═════ DATA FOR REVIEW ═════

(** * Knowsy: the game actions of [useGameActions] over the Supabase schema

    A shallow embedding of the ten actions of the [useGameActions] hook
    ([createGame], [joinGame], [startRound], [selectTopic],
    [submitVIPRanking], [submitGuess], [startReveal], [revealNext],
    [calculateScores], [rotateVIP], [passVIP]) together with the part of
    the SQL migration they run against.

    Modelling decisions.
    - A table is the list of its rows in insertion order; [joined_at] and
      [created_at] are that order.  Columns that no action reads (the
      surrogate [id] of [game_players], [rankings] and [guesses], the
      timestamps, [avatar_url]) are left out.
    - A [uuid] is a natural number.  As a key of a JavaScript object a uuid
      is its text form, which is never an array index, so [Object.keys]
      lists such keys in insertion order.
    - [UNIQUE] and [PRIMARY KEY] constraints and the [FOREIGN KEY]s into
      [games], [rounds], [topics] and [topic_items] are checked by the
      inserts.  The [auth.users] table and the row-level-security policies
      belong to the identity provider: they depend on the calling session,
      which is no argument of any action, and are taken to let the
      statement through.
    - Every [await supabase...] is one request.  A request may fail in
      transit; the [faults] of the world say which of the coming
      requests do.  supabase-js reports a failure in the [error] field of
      the response and does not throw.
    - Integers are [Z].  The [INTEGER] columns hold 32-bit integers: the
      two statements that write a number the code has computed, the
      player's new score and the next reveal index, are refused when the
      number is out of that range.  Numbers that are passed on as they
      were given (the settings of a game, positions, round numbers) are
      taken to fit their columns. *)

From Stdlib Require Import List ZArith Lia Bool String Ascii Arith.
From Stdlib Require Import Permutation Sorted.
Import ListNotations.

Set Implicit Arguments.
Lemma for_rangeM_snoc {St} lo hi (body : Z -> St -> Js St) s :
  lo <= hi ->
  for_rangeM lo (hi + 1) body s = s' ← for_rangeM lo hi body s; body hi s'.
Proof.
  intros Hle. unfold for_rangeM.
  replace (hi + 1 - lo) with ((hi - lo) + 1) by lia.
  rewrite seqZ_app by lia. rewrite for_eachM_app.
  replace (lo + (hi - lo)) with hi by lia.
  rewrite (seqZ_cons hi 1) by lia. rewrite seqZ_nil by lia.
  destruct (for_eachM _ body s) as [e|s1]; simpl; [done|].
  by destruct (body hi s1).
Qed.

(** The invariant rule for a loop whose body may throw: when every
    iteration returns and keeps the invariant, so does the loop. *)
Lemma for_rangeM_ind {St} (P : Z -> St -> Prop) lo hi (body : Z -> St -> Js St) s :
  lo <= hi ->
  P lo s ->
  (forall i s', lo <= i < hi -> P i s' ->
     exists s'', body i s' = Return s'' /\ P (i + 1) s'') ->
  exists s', for_rangeM lo hi body s = Return s' /\ P hi s'.
Proof.
  intros Hle H0 Hstep.
  assert (Hgen : forall n : nat, lo + Z.of_nat n <= hi ->
            exists s', for_rangeM lo (lo + Z.of_nat n) body s = Return s' /\
                       P (lo + Z.of_nat n) s').
  { induction n as [|n IH]; intros Hn.
    - rewrite Z.add_0_r. rewrite for_rangeM_nil by lia. eauto.
    - replace (lo + Z.of_nat (S n)) with (lo + Z.of_nat n + 1) by lia.
      rewrite for_rangeM_snoc by lia.
      destruct IH as (s1 & -> & HP); [lia|]. simpl.
      apply Hstep; [lia|done]. }
  specialize (Hgen (Z.to_nat (hi - lo))).
  replace (lo + Z.of_nat (Z.to_nat (hi - lo))) with hi in Hgen by lia.
  apply Hgen. lia.
Qed.

(** ** Typed arrays *)

Lemma length_ta_store {A} (a : list A) i x : length (ta_store a i x) = length a.
Proof. unfold ta_store. case_decide; [apply length_insert|done]. Qed.

Lemma lookup_ta_store_eq {A} (a : list A) i x :
  0 <= i < Z.of_nat (length a) -> ta_store a i x !! Z.to_nat i = Some x.
Proof.
  intros Hi. unfold ta_store. rewrite decide_True by lia.
  apply list_lookup_insert_eq. lia.
Qed.

Lemma lookup_ta_store_ne {A} (a : list A) i x (n : nat) :
  i <> Z.of_nat n -> ta_store a i x !! n = a !! n.
Proof.
  intros Hi. unfold ta_store. case_decide; [|done].
  apply list_lookup_insert_ne. lia.
Qed.

Lemma Forall_ta_store {A} (P : A -> Prop) (a : list A) i x :
  Forall P a -> P x -> Forall P (ta_store a i x).
Proof. intros Ha Hx. unfold ta_store. case_decide; [by apply Forall_insert|done]. Qed.

Lemma newTypedArray_nonneg {A} (zero : A) len :
  0 <= len -> newTypedArray zero len = Return (replicate (Z.to_nat len) zero).
Proof. intros Hl. unfold newTypedArray. by rewrite decide_False by lia. Qed.

Lemma to_uint16_le n : 0 <= n -> 0 <= to_uint16 n <= n.
Proof.
  intros Hn. unfold to_uint16. split; [apply Z.mod_pos_bound; lia|].
  apply Z.mod_le; lia.
Qed.

Lemma to_uint16_small n : 0 <= n < 65536 -> to_uint16 n = n.
Proof. intros Hn. unfold to_uint16. by apply Z.mod_small. Qed.

Lemma length_ta_write {A} (a : list A) k l : length (ta_write a k l) = length a.
Proof.
  revert a k. induction l as [|x l IH]; intros a k; simpl; [done|].
  by rewrite IH, length_ta_store.
Qed.

Lemma ta_write_app {A} (a : list A) k l1 l2 :
  ta_write a k (l1 ++ l2) = ta_write (ta_write a k l1) (k + Z.of_nat (length l1)) l2.
Proof.
  revert a k. induction l1 as [|x l1 IH]; intros a k; cbn [ta_write app length].
  - by rewrite Z.add_0_r.
  - rewrite IH. f_equal. lia.
Qed.

Lemma ta_write_fill {A} (pre rest l : list A) :
  length rest = length l ->
  ta_write (pre ++ rest) (Z.of_nat (length pre)) l = pre ++ l.
Proof.
  revert pre rest. induction l as [|x l IH]; intros pre rest Hlen; simpl.
  - destruct rest; [done|discriminate].
  - destruct rest as [|r rest]; [discriminate|].
    unfold ta_store. rewrite decide_True by lia. rewrite Nat2Z.id.
    replace (length pre) with (length pre + 0)%nat at 1 by lia.
    rewrite insert_app_r. simpl.
    replace (pre ++ x :: rest) with ((pre ++ [x]) ++ rest) by by rewrite <- app_assoc.
    replace (Z.of_nat (length pre) + 1) with (Z.of_nat (length (pre ++ [x])))
      by (rewrite length_app; simpl; lia).
    simpl in Hlen. rewrite IH by lia. by rewrite <- app_assoc.
Qed.

(** Writing as many elements as the array holds, from offset 0, leaves
    exactly the written elements. *)
Lemma ta_write_full {A} (a l : list A) :
  length l = length a -> ta_write a 0 l = l.
Proof. intros Hlen. by apply (ta_write_fill [] a l). Qed.

Lemma Forall_ta_write {A} (P : A -> Prop) (a : list A) k l :
  Forall P a -> Forall P l -> Forall P (ta_write a k l).
Proof.
  revert a k. induction l as [|x l IH]; intros a k Ha Hl; simpl; [done|].
  inversion Hl; subst. apply IH; [|done]. by apply Forall_ta_store.
Qed.

Lemma length_bind_const {A B} (f : A -> list B) (l : list A) (c : nat) :
  (forall x, x ∈ l -> length (f x) = c) -> length (l ≫= f) = (length l * c)%nat.
Proof.
  induction l as [|x l IH]; intros Hc; [done|].
  rewrite bind_cons, length_app. rewrite Hc by left.
  rewrite IH; [simpl; lia|]. intros y Hy. apply Hc. by right.
Qed.

Lemma seqZ_snoc lo n : 0 <= n -> seqZ lo (n + 1) = seqZ lo n ++ [lo + n].
Proof.
  intros Hn. rewrite seqZ_app by lia.
  rewrite (seqZ_cons (lo + n) 1) by lia.
  by rewrite (seqZ_nil (Z.succ (lo + n))) by lia.
Qed.

Lemma lookup_ta_write {A} (a l : list A) k (m : nat) :
  0 <= k -> k + Z.of_nat (length l) <= Z.of_nat (length a) ->
  ta_write a k l !! m =
  if decide (k <= Z.of_nat m < k + Z.of_nat (length l))
  then l !! (m - Z.to_nat k)%nat else a !! m.
Proof.
  revert a k. induction l as [|x l IH]; intros a k Hk Hlen; cbn [ta_write].
  - rewrite decide_False; [done|]. cbn [length]. lia.
  - cbn [length] in Hlen. rewrite IH by (rewrite ?length_ta_store; lia).
    destruct (decide (Z.of_nat m = k)) as [Hm|Hm].
    + rewrite decide_False by lia. rewrite decide_True by (cbn [length]; lia).
      replace (m - Z.to_nat k)%nat with 0%nat by lia.
      replace m with (Z.to_nat k) by lia. rewrite lookup_ta_store_eq by lia. done.
    + rewrite lookup_ta_store_ne by lia.
      destruct (decide (k + 1 <= Z.of_nat m < k + 1 + Z.of_nat (length l))) as [Hin|Hout].
      * rewrite decide_True by (cbn [length]; lia).
        replace (m - Z.to_nat k)%nat with (S (m - Z.to_nat (k + 1)))%nat by lia. done.
      * rewrite decide_False by (cbn [length]; lia). done.
Qed.
(** * flexlimit: a shallow embedding of the rate limiter's contracts

    The Go packages [flexlimit] (types.go, errors.go), [algorithm],
    [storage] and [clock] are embedded one module per package.  Integers
    are [Z], with the wrap-around of an int64 written out where durations
    are added or negated; a [time.Duration] is its number of nanoseconds;
    a Go string is a [string]; a Go map is a [gmap]. *)

From Stdlib Require Import ZArith Ascii String List Bool Lia.
From stdpp Require Import base option gmap strings.

Local Open Scope string_scope.
Local Open Scope Z_scope.

(** ** Package time: the constants and arithmetic the packages use *)
Module Time.

(** [time.Duration] is an int64 count of nanoseconds. *)
Definition Duration := Z.

(** [time.Time], as an instant counted in nanoseconds. *)
Definition Time := Z.

Definition Nanosecond : Duration := 1.
Definition Microsecond : Duration := 1000 * Nanosecond.
Definition Millisecond : Duration := 1000 * Microsecond.
Definition Second : Duration := 1000 * Millisecond.
Definition Minute : Duration := 60 * Second.

Definition minDuration : Duration := - 2 ^ 63.
Definition maxDuration : Duration := 2 ^ 63 - 1.

(** [t.Add(d)]. *)
Definition Add (t : Time) (d : Duration) : Time := t + d.

(** [t.Sub(u)]: the difference, saturated to the range of a Duration. *)
Definition Sub (t u : Time) : Duration :=
  if Z.ltb (t - u) minDuration then minDuration
  else if Z.ltb maxDuration (t - u) then maxDuration
  else t - u.

(** The int64 a computation on durations gives: its result wrapped
    around. *)
Definition int64 (z : Z) : Z := (z + 2 ^ 63) mod 2 ^ 64 - 2 ^ 63.

(** [d1 + d2] and [-d] on durations. *)
Definition Duration_add (d1 d2 : Duration) : Duration := int64 (d1 + d2).

Definition Duration_neg (d : Duration) : Duration := int64 (- d).

End Time.

(** ** Package flexlimit: errors.go and types.go *)
Module Flexlimit.

(** The dynamic values an [interface{}] holds in this package. *)
Inductive value : Type :=
| VString (s : string)
| VInt (n : Z)
| VAlgorithmType (a : string)
| VFallbackStrategy (f : string).

(** *** errors.go *)

(** The struct a [*LimitExceededError] points to. *)
Record LimitExceededError := {
  lee_Key : string;
  lee_Limit : Z;
  lee_Window : Time.Duration;
  lee_Used : Z;
  lee_RetryAfter : Time.Duration;
  lee_ResetAt : Time.Time
}.

(** The struct a [*InvalidConfigError] points to. *)
Record InvalidConfigError := {
  ice_Field : string;
  ice_Value : value;
  ice_Reason : string
}.

(** A pointer is the address of its allocation. *)
Definition addr := Z.

(** Go's [error] interface values: nil, or a dynamic value of one of the
    error types that reach this package.  The pointer types carry the
    address that [==] compares; [StorageErr] is a [*StorageError] with
    its four fields, the last one again an [error]. *)
Inductive error : Type :=
| ErrNil
| errorString (p : addr) (s : string)
| deadlineExceededError
| wrapError (p : addr) (msg : string) (err : error)
| LimitExceededErr (p : addr) (e : LimitExceededError)
| InvalidConfigErr (p : addr) (e : InvalidConfigError)
| StorageErr (p : addr) (Backend Operation Key : string) (Err : error).

(** [a == b] on interface values: the same dynamic type and, for
    pointers, the same address. *)
Definition error_eqb (a b : error) : bool :=
  match a, b with
  | ErrNil, ErrNil => true
  | errorString p _, errorString q _ => Z.eqb p q
  | deadlineExceededError, deadlineExceededError => true
  | wrapError p _ _, wrapError q _ _ => Z.eqb p q
  | LimitExceededErr p _, LimitExceededErr q _ => Z.eqb p q
  | InvalidConfigErr p _, InvalidConfigErr q _ => Z.eqb p q
  | StorageErr p _ _ _ _, StorageErr q _ _ _ _ => Z.eqb p q
  | _, _ => false
  end.
(** The range from B-3 to D-2: B-3 resolves to -1 and is skipped, the
    notes after it keep the numbers 2, 3 and 4. *)
Example generate_ableton_range_skips_B_minus_3 :
  let w := (create_notes.generate_ableton_range "B-3" "D-2" true 3840
              (World ["home"] ∅ ∅ [])).2 in
  List.filter (fun n => match n with Detail _ _ => false | _ => true end)
    (console w)
  = [Skipping "B-3" (OutOfRange "B-3" (-1)); Created "02 C-2.mid";
     Created "03 C#-2.mid"; Created "04 D-2.mid"; Summary 3]
  /\ dom (files w)
     = {[ ["home"; "midi_files_ableton_sequential"; "02 C-2.mid"];
          ["home"; "midi_files_ableton_sequential"; "03 C#-2.mid"];
          ["home"; "midi_files_ableton_sequential"; "04 D-2.mid"] ]}.
Proof. split; [vm_compute; reflexivity|]. apply set_eq. intros p.
  vm_compute dom. set_solver.
Qed.

(** ** C5: text after the note name *)

Lemma unmatched_name_is_rejected name :
  re.match_note name = None ->
  (forall fn d bpm w,
     create_notes.create_note_midi_ableton_final name fn d bpm w
     = (Raise (ValueError (InvalidNoteFormat name)), w)) /\
  (forall fn d bpm w,
     create_notes.create_note_midi_standard name fn d bpm w
     = (Raise (ValueError (InvalidNoteFormat name)), w)) /\
  (forall ty fn d bpm w,
     create_chords.create_chord_triad_midi name ty fn d bpm w
     = (Raise (ValueError (InvalidNoteFormat name)), w)).
Proof.
  intros Hm. repeat split; intros;
    unfold create_notes.create_note_midi_ableton_final,
      create_notes.create_note_midi_standard,
      create_chords.create_chord_triad_midi,
      create_notes.ableton_midi_of, create_notes.standard_midi_of,
      create_chords.root_midi_of, parse_display_name;
    unfold mbind at 1, M_bind, lift; by rewrite Hm.
Qed.

Example unmatched_name_examples :
  re.match_note "c3" = None /\ re.match_note "H2" = None /\
  re.match_note "C#" = None /\ re.match_note "3C" = None /\
  re.match_note "" = None /\ re.match_note "C-" = None.
Proof. repeat split; reflexivity. Qed.

(** The anchored parse of spotlight_notes.py and drumlab_notes.py does
    reject text after the octave. *)
Example anchored_parse_rejects_trailing_text :
  table_scripts.parse_by_regex "C3x"
  = Raise (ValueError (InvalidNoteFormat "C3x")).
Proof. reflexivity. Qed.

(** C5, at the input "C3x".  The text does not match
    [[A-G](#)?(-?\d+)] as a whole, yet [re.match] without an end anchor
    accepts its prefix "C3": [create_note_midi_ableton_final] raises
    nothing, resolves the name to 60 and writes the file "01 C3x.mid";
    the standard and the chord function accept the text likewise. *)
Theorem trailing_text_is_accepted :
  re.match_note "C3x" = Some ("C", "3", "x") /\
  (create_notes.create_note_midi_ableton_final "C3x" 1 3840 120
     (World ["home"] ∅ ∅ [])).1
  = Ok [[track_name "Note C3x" 0; set_tempo 500000 0;
         time_signature 4 4 24 8 0; note_on 60 64 0; note_off 60 64 3840;
         end_of_track 0]] /\
  is_Some (files (create_notes.create_note_midi_ableton_final "C3x" 1 3840 120
                    (World ["home"] ∅ ∅ [])).2 !! ["home"; "01 C3x.mid"]) /\
  create_notes.standard_midi_of "C3x" = Ok 48 /\
  create_chords.root_midi_of "C3x" = Ok 60.
Proof.
  split; [reflexivity|]. split; [vm_compute; reflexivity|].
  split; [|split; vm_compute; reflexivity].
  vm_compute. eauto.
Qed.

(** ** C1: from a MIDI number to its name and back *)

Lemma forall_0_127 (P : Z -> bool) :
  forallb P (range 0 128) = true -> forall m, 0 <= m <= 127 -> P m = true.
Proof.
  intros H m Hm. rewrite forallb_forall in H. apply H.
  unfold range. apply in_map_iff. exists (Z.to_nat m).
  split; [lia|]. apply in_seq. lia.
Qed.

Lemma result_is_true (r : result Z) (m : Z) :
  match r with Ok m' => m' =? m | Raise _ => false end = true -> r = Ok m.
Proof. destruct r as [m'|e]; [|discriminate]. intros H. apply Z.eqb_eq in H. by subst. Qed.

(** create_notes.py, standard convention: the name printed by
    [create_note_midi_ableton_final] parses back in
    [create_note_midi_standard]. *)
Lemma standard_name_round_trip m :
  0 <= m <= 127 ->
  create_notes.standard_midi_of (create_notes.standard_name_of m) = Ok m.
Proof.
  intros Hm. apply result_is_true.
  apply (forall_0_127
           (fun m => match create_notes.standard_midi_of
                             (create_notes.standard_name_of m) with
                     | Ok m' => m' =? m | Raise _ => false end));
    [vm_compute; reflexivity|exact Hm].
Qed.

(** create_notes.py, Ableton convention: the name printed by
    [create_note_midi_standard] parses back in
    [create_note_midi_ableton_final]. *)
Lemma ableton_display_round_trip m :
  0 <= m <= 127 ->
  create_notes.ableton_midi_of (create_notes.ableton_display_of m) = Ok m.
Proof.
  intros Hm. apply result_is_true.
  apply (forall_0_127
           (fun m => match create_notes.ableton_midi_of
                             (create_notes.ableton_display_of m) with
                     | Ok m' => m' =? m | Raise _ => false end));
    [vm_compute; reflexivity|exact Hm].
Qed.

(** create_chords.py: [midi_to_standard_notation] is the inverse of the
    parse of [create_chord_triad_midi]. *)
Lemma midi_to_standard_notation_round_trip m :
  0 <= m <= 127 ->
  create_chords.root_midi_of (create_chords.midi_to_standard_notation m)
  = Ok m.
Proof.
  intros Hm. apply result_is_true.
  apply (forall_0_127
           (fun m => match create_chords.root_midi_of
                             (create_chords.midi_to_standard_notation m) with
                     | Ok m' => m' =? m | Raise _ => false end));
    [vm_compute; reflexivity|exact Hm].
Qed.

═════

= PROBLEM STATEMENT =
Find every line in the records above that contains the word "actions", and copy each one.

= TASK RESPONSE =
(** * Knowsy: the game actions of [useGameActions] over the Supabase schema
    A shallow embedding of the ten actions of the [useGameActions] hook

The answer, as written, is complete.